There are a few caveats:

  1. controller.defaultBackend.enbabled should be false.
  2. If <namespace>/<service> doesn’t exist, the ingress controller will crash on launch. Which means all other services will not be reachable via ingress controller.
  3. If you have lots of domains that can’t be redirected to the same service, this is not the option for you.

Ingress Controller is very important to our system. There was an incident that some ClusterRole resources of it were removed under an unusual circumstance. To be honest, all we had to do is re-install it. However, under the emergency situation like that, we didn’t choose the right version and, sadly, we discovered that default backend service didn’t work. We had to re-install it all over again with an older version.

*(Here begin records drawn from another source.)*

(* ===== verification/Flat.v ===== *)
(** * bin/coff2flat.c: flat memory images

    The other converter of COFF files: it writes the sections one behind the
    other, without a header, and a word behind the stack. The structures of the
    file are those of the system headers of Ultrix; they are a parameter. *)

From Stdlib Require Import Ascii String.
From stdpp Require Import base tactics list numbers.
From S2P Require Import Prelude Text Directory Host TestPrograms Coff.

Local Open Scope Z_scope.

(** The sizes of struct filehdr, aouthdr and scnhdr, the fields that are used
    of the first two, and the array of sections. *)
Record Headers := mkHeaders {
  size_filehdr : Z;
  size_aouthdr : Z;
  size_scnhdr : Z;
  f_magic : list Z -> Z;
  f_nscns : list Z -> Z;
  magic : list Z -> Z;
  section_array : Z -> list Z -> list scnhdr
}.

(** In bytes. *)
Definition StackSize : Z := 1024.

(** The sections that take no bytes of the file. *)
Definition is_bss (s : scnhdr) : bool := named (s_name s) ".bss" || named (s_name s) ".sbss".

(** The loop over the sections; [top] is the end of the memory so far. *)
Fixpoint flat_sections (l : list scnhdr) (top : Z) : M Tool Z :=
  match l with
  | [] => ret top
  | s :: l =>
      let top := if i32 (s_paddr s + s_size s) >? top then i32 (s_paddr s + s_size s) else top in
      (if negb (is_bss s) then
         lseek_in (s_scnptr s) ;;;
         buffer <- Read (s_size s) ;;
         Write buffer
       else ret tt) ;;;
      flat_sections l top
  end.

(** main after the two files were opened. *)
Definition flatten (H : Headers) : M Tool unit :=
  fileh <- Read (size_filehdr H) ;;
  if negb (f_magic H fileh =? MIPSELMAGIC) then die
  else
    systemh <- Read (size_aouthdr H) ;;
    if negb (magic H systemh =? OMAGIC) then die
    else
      let numsections := f_nscns H fileh in
      sections <- Read (numsections * size_scnhdr H) ;;
      top <- flat_sections (section_array H numsections sections) 0 ;;
      lseek_out (i32 (top + StackSize - 4)) ;;;
      Write [0; 0; 0; 0].

Definition coff2flat (H : Headers) (coff : list Z) : outcome (list Z) :=
  obind (flatten H (mkTool coff 0 [] 0)) (fun '(_, t) => Ok (output t)).

(** The structures as bin/coff.h has them, on a little-endian host. *)
Definition coff_h : Headers :=
  mkHeaders sizeof_filehdr sizeof_aouthdr sizeof_scnhdr (short_at false 0) (short_at false 2) (short_at false 0) (sections_of false).

(** ** What is written *)

Definition bytes_of (inp : list Z) (s : scnhdr) : list Z := if is_bss s then [] else slice (s_scnptr s) (s_size s) inp.
Definition image (inp : list Z) (l : list scnhdr) : list Z := l ≫= bytes_of inp.
Definition memory_top (l : list scnhdr) : Z := foldl (fun top s => Z.max top (s_paddr s + s_size s)) 0 l.

(** A section whose bytes are in the file. *)
Definition present (inp : list Z) (s : scnhdr) : Prop :=
  0 <= s_paddr s /\ 0 <= s_size s /\ s_paddr s + s_size s < 2 ^ 31 - 1024 /\
  (is_bss s = false -> 0 <= s_scnptr s /\ s_scnptr s + s_size s <= zlength inp).

Lemma Write_end inp ip out buf : Write buf (mkTool inp ip out (zlength out)) = Ok (tt, mkTool inp ip (out ++ buf) (zlength (out ++ buf))).
Proof.
  unfold Write, modify. cbn [input in_pos output out_pos]. rewrite zlength_app. do 3 f_equal.
  unfold write_at, splice. rewrite Z.sub_diag. cbn [Z.to_nat replicate]. rewrite app_nil_r, take_ge, drop_ge by (unfold zlength; lia).
  by rewrite app_nil_r.
Qed.

Lemma flat_sections_run inp l : Forall (present inp) l -> forall top ip out, 0 <= top ->
  exists ip', flat_sections l top (mkTool inp ip out (zlength out)) =
    Ok (foldl (fun top s => Z.max top (s_paddr s + s_size s)) top l,
        mkTool inp ip' (out ++ image inp l) (zlength (out ++ image inp l))).
Proof.
  induction 1 as [|s l (Hp & Hs & Hmax & Hin) _ IH]; intros top ip out Htop; cbn [flat_sections foldl].
  { exists ip. cbn. by rewrite app_nil_r. }
  rewrite i32_id by (unfold is_i32; lia).
  assert ((if s_paddr s + s_size s >? top then s_paddr s + s_size s else top) = Z.max top (s_paddr s + s_size s)) as ->
    by (rewrite Z.gtb_ltb; case_match eqn:E; [apply Z.ltb_lt in E|apply Z.ltb_ge in E]; lia).
  assert (exists ip1, (if negb (is_bss s) then lseek_in (s_scnptr s) ;;; buffer <- Read (s_size s) ;; Write buffer else ret tt)
    (mkTool inp ip out (zlength out)) = Ok (tt, mkTool inp ip1 (out ++ bytes_of inp s) (zlength (out ++ bytes_of inp s)))) as [ip1 E1].
  { unfold bytes_of. destruct (is_bss s); [exists ip; by rewrite app_nil_r|]. destruct (Hin eq_refl). eexists. cbn [negb].
    unfold lseek_in, Read. unfold modify, get, put, ret. unfold bind. cbn [obind input in_pos output out_pos].
    rewrite (proj2 (Z.ltb_ge (s_scnptr s) 0)), (proj2 (Z.ltb_ge (s_size s) 0)) by lia.
    rewrite zlength_slice, Z.eqb_refl by lia. cbn [negb obind]. apply Write_end. }
  mrun E1. destruct (IH (Z.max top (s_paddr s + s_size s)) ip1 (out ++ bytes_of inp s)) as [ip' E]; [lia|].
  exists ip'. rewrite E. cbn [image mbind list_bind]. by rewrite <- app_assoc.
Qed.

Lemma memory_top_nonneg l : 0 <= memory_top l.
Proof.
  unfold memory_top. assert (forall t, 0 <= t -> 0 <= foldl (fun top s => Z.max top (s_paddr s + s_size s)) t l) as H; [|by apply H].
  induction l as [|s l IH]; intros t Ht; cbn [foldl]; [done|]. apply IH. lia.
Qed.

Lemma memory_top_bound inp l : Forall (present inp) l -> memory_top l < 2 ^ 31 - 1024.
Proof.
  intros Hl. unfold memory_top.
  assert (forall t, t < 2 ^ 31 - 1024 -> foldl (fun top s => Z.max top (s_paddr s + s_size s)) t l < 2 ^ 31 - 1024) as H; [|by apply H].
  induction Hl as [|s l (_ & _ & Hm & _) _ IH]; intros t Ht; cbn [foldl]; [done|]. apply IH. lia.
Qed.

(** The flat file: the bytes of the sections in the order of the section table,
    each behind those before it and not at its address, zeros up to the end of
    the memory of the program, and the stack. A section is where the program
    expects it if and only if its address is the sum of the sizes of the
    sections with bytes before it. *)
Theorem coff2flat_layout (H : Headers) inp n l :
  0 <= size_filehdr H -> 0 <= size_aouthdr H -> 0 <= n * size_scnhdr H ->
  size_filehdr H + size_aouthdr H + n * size_scnhdr H <= zlength inp ->
  f_magic H (slice 0 (size_filehdr H) inp) = MIPSELMAGIC -> f_nscns H (slice 0 (size_filehdr H) inp) = n ->
  magic H (slice (size_filehdr H) (size_aouthdr H) inp) = OMAGIC ->
  section_array H n (slice (size_filehdr H + size_aouthdr H) (n * size_scnhdr H) inp) = l ->
  Forall (present inp) l -> zlength (image inp l) <= memory_top l + 1020 ->
  exists flat, coff2flat H inp = Ok flat /\
    flat = image inp l ++ replicate (Z.to_nat (memory_top l + 1024 - zlength (image inp l))) 0 /\
    forall l1 s l2, l = l1 ++ s :: l2 -> is_bss s = false ->
      slice (zlength (image inp l1)) (s_size s) flat = slice (s_scnptr s) (s_size s) inp.
Proof.
  intros H1 H2 H3 Hlen Hmag Hn Hmag2 Harr Hl Hfit. eexists. split; [|split; [reflexivity|]].
  - pose proof (memory_top_nonneg l) as Ht0. pose proof (memory_top_bound inp l Hl) as Ht1.
    assert (forall p k out op, 0 <= p -> 0 <= k -> p + k <= zlength inp ->
      Read k (mkTool inp p out op) = Ok (slice p k inp, mkTool inp (p + k) out op)) as HRead.
    { intros p k out op Hp Hk Hpk. unfold Read. munfold. cbn [input in_pos output out_pos].
      rewrite (proj2 (Z.ltb_ge k 0)) by lia. by rewrite zlength_slice, Z.eqb_refl by lia. }
    unfold coff2flat, flatten. mrun (HRead 0 (size_filehdr H) [] 0 ltac:(lia) H1 ltac:(lia)). rewrite Hmag, Z.eqb_refl. cbn [negb].
    rewrite Z.add_0_l. mrun (HRead (size_filehdr H) (size_aouthdr H) [] 0 ltac:(lia) H2 ltac:(lia)). rewrite Hmag2, Z.eqb_refl. cbn [negb].
    rewrite Hn. mrun (HRead (size_filehdr H + size_aouthdr H) (n * size_scnhdr H) [] 0 ltac:(lia) H3 ltac:(lia)). rewrite Harr.
    destruct (flat_sections_run inp l Hl 0 (size_filehdr H + size_aouthdr H + n * size_scnhdr H) []) as [ip E]; [lia|].
    change (zlength []) with 0 in E. mrun E. fold (memory_top l). cbn [app].
    unfold lseek_out, Write, modify. unfold bind. cbn [obind input in_pos output out_pos]. unfold StackSize.
    rewrite i32_id by (unfold is_i32; lia). rewrite (proj2 (Z.ltb_ge _ 0)) by lia. f_equal.
    unfold write_at, splice. set (k := Z.to_nat (memory_top l + 1024 - 4 - zlength (image inp l))).
    rewrite take_ge, drop_ge, app_nil_r by (rewrite length_app, length_replicate; unfold k, zlength in *; cbn [length]; lia).
    rewrite <- app_assoc. f_equal. change [0; 0; 0; 0] with (replicate 4 0). rewrite <- replicate_add. f_equal. unfold k. lia.
  - intros l1 s l2 -> Hs. apply Forall_app in Hl as [_ Hl]. apply Forall_cons_1 in Hl as [(_ & Hsz & _ & Hin) _].
    destruct (Hin Hs). unfold image at 2. rewrite bind_app. cbn [mbind list_bind]. unfold bytes_of at 2. rewrite Hs.
    rewrite <- !app_assoc. by apply slice_mid; [|rewrite zlength_slice by lia].
Qed.

(** A shipped file: text and read-only data, contiguous from address 0, and the
    stack. *)
Example coff2flat_random :
  (fun o => match o with Ok flat => (zlength flat, slice 0 448 flat) | _ => (0, []) end) (coff2flat coff_h test_random_coff) =
  (448 + 1024, slice 240 416 test_random_coff ++ slice 656 32 test_random_coff).
Proof. by vm_compute. Qed.
Lemma sort_numbers_run r xs z rest :
  answers r = xs ++ z :: rest -> 1 <= zlength xs -> zlength xs <= zlength (A r) ->
  exists ys, ys ≡ₚ xs /\ StronglySorted (order z) ys /\
    sort_numbers (zlength xs) r = Ok (tt, mkRun (ys ++ drop (Z.to_nat (zlength xs)) (A r)) rest
      (calls r ++ asked 0 xs ++ [PrintString_ sort_question; ReadNum_ z;
        PrintString_ (nl "Mang sau khi sap xep: " ++ [10; 32])] ++ shown ys ++ [PrintString_ [10]; Halt_])).
Proof.
  intros Hr Hn Hl. unfold sort_numbers. mrun (read_numbers_run r xs (z :: rest) _ Hr eq_refl Hl).
  set (old := drop _ (A r)). set (c := calls r ++ asked 0 xs).
  destruct (sorted_run z xs old (mkRun (xs ++ old) rest ((c ++ [PrintString_ sort_question]) ++ [ReadNum_ z])))
    as (ys & E & Hp & Hs); [done|done|].
  exists ys. split; [done|]. split; [done|].
  rewrite bind_assoc.
  erewrite (bind_Ok _ _ _ z); [|reflexivity]. cbn beta. mrun E. unfold with_A. cbn [answers calls].
  erewrite (bind_Ok _ _ _ tt); [|reflexivity].
  replace (Z.to_nat (zlength xs)) with (length ys) by (rewrite Hp; unfold zlength; lia).
  unfold print_numbers. replace (Z.to_nat (zlength xs)) with (length ys) by (rewrite Hp; unfold zlength; lia).
  mrun (print_loop old ys 0 [] rest ((((c ++ [PrintString_ sort_question]) ++ [ReadNum_ z]) ++
    [PrintString_ (nl "Mang sau khi sap xep: " ++ [10; 32])])) eq_refl).
  unfold c. unfold PrintString, Halt, call. munfold. cbn [A answers calls app]. by rewrite <- !app_assoc.
Qed.

(** C13: test/sort.c asks for a number n and refuses, with a message, one above
    100 or below 1; otherwise it asks for n numbers and for the order, and
    prints the numbers in that order (ascending for 1, descending for any
    other answer), all of them and nothing else, then halts. *)
Theorem sort_program_sorts A0 n xs z rest :
  zlength A0 = 100 ->
  (1 <= n <= 100 -> zlength xs = n ->
   exists ys, ys ≡ₚ xs /\ StronglySorted (order z) ys /\
     sort_main (mkRun A0 (n :: xs ++ z :: rest) []) =
     Ok (tt, mkRun (ys ++ drop (Z.to_nat n) A0) rest
       (sort_title ++ ReadNum_ n :: asked 0 xs ++ [PrintString_ sort_question; ReadNum_ z;
         PrintString_ (nl "Mang sau khi sap xep: " ++ [10; 32])] ++ shown ys ++ [PrintString_ [10]; Halt_]))) /\
  (n > 100 -> sort_main (mkRun A0 (n :: xs) []) = Ok (tt, mkRun A0 xs
     (sort_title ++ [ReadNum_ n; PrintString_ (nl "Nhap qua gioi han cho phep " ++ [10]); Halt_]))) /\
  (n < 1 -> sort_main (mkRun A0 (n :: xs) []) = Ok (tt, mkRun A0 xs
     (sort_title ++ [ReadNum_ n; PrintString_ (nl "Nhap nho hon gioi han cho phep " ++ [10]); Halt_]))).
Proof.
  intros HA. split; [|split; intros Hn; rewrite sort_start].
  - intros Hn Hxs. destruct (sort_numbers_run (mkRun A0 (xs ++ z :: rest) (sort_title ++ [ReadNum_ n])) xs z rest)
      as (ys & Hp & Hs & E); [done|cbn; lia..|].
    exists ys. split; [done|]. split; [done|].
    rewrite sort_start, (Z.gtb_ltb n 100), (proj2 (Z.ltb_ge 100 n)), (proj2 (Z.ltb_ge n 1)) by lia.
    rewrite Hxs in E. rewrite E. cbn [A calls]. by rewrite <- !app_assoc.
  - rewrite Z.gtb_ltb, (proj2 (Z.ltb_lt 100 n)) by lia. done.
  - rewrite Z.gtb_ltb, (proj2 (Z.ltb_ge 100 n)), (proj2 (Z.ltb_lt n 1)) by lia. done.
Qed.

Since then, we haven’t got time to take a good look into this and hold the impression of “newer version looks like no longer support default backend service” until now.

Keep tracking on the dependencies like libraries, frameworks and services is essential but also somehow tiring. As an SRE/Infra engineer/Developer, there are a lot of things going on.

There are Kubernetes releases you need to follow to see if it brings breaking changes, and if you are running on EKS, there might be defects introduced in certain version of AMI.

I also stumbled into a problem where AWS’s IMDSv2 mechanism caused AWS SDK become slow at the first time it makes request. Let alone other libraries we depend on.

After dealing with all these problems, the changes they made do have a point. It just feels like if I lost track on important projects, I may be doomed someday.

So, enable “watch releases” on the GitHub projects is a must for me now. I have a bunch of RSS feeds to read every day, added a few notifications about new releases is not much for me.

I just don’t know if one day I am not responsible for current projects, how can I ask other people to do the same?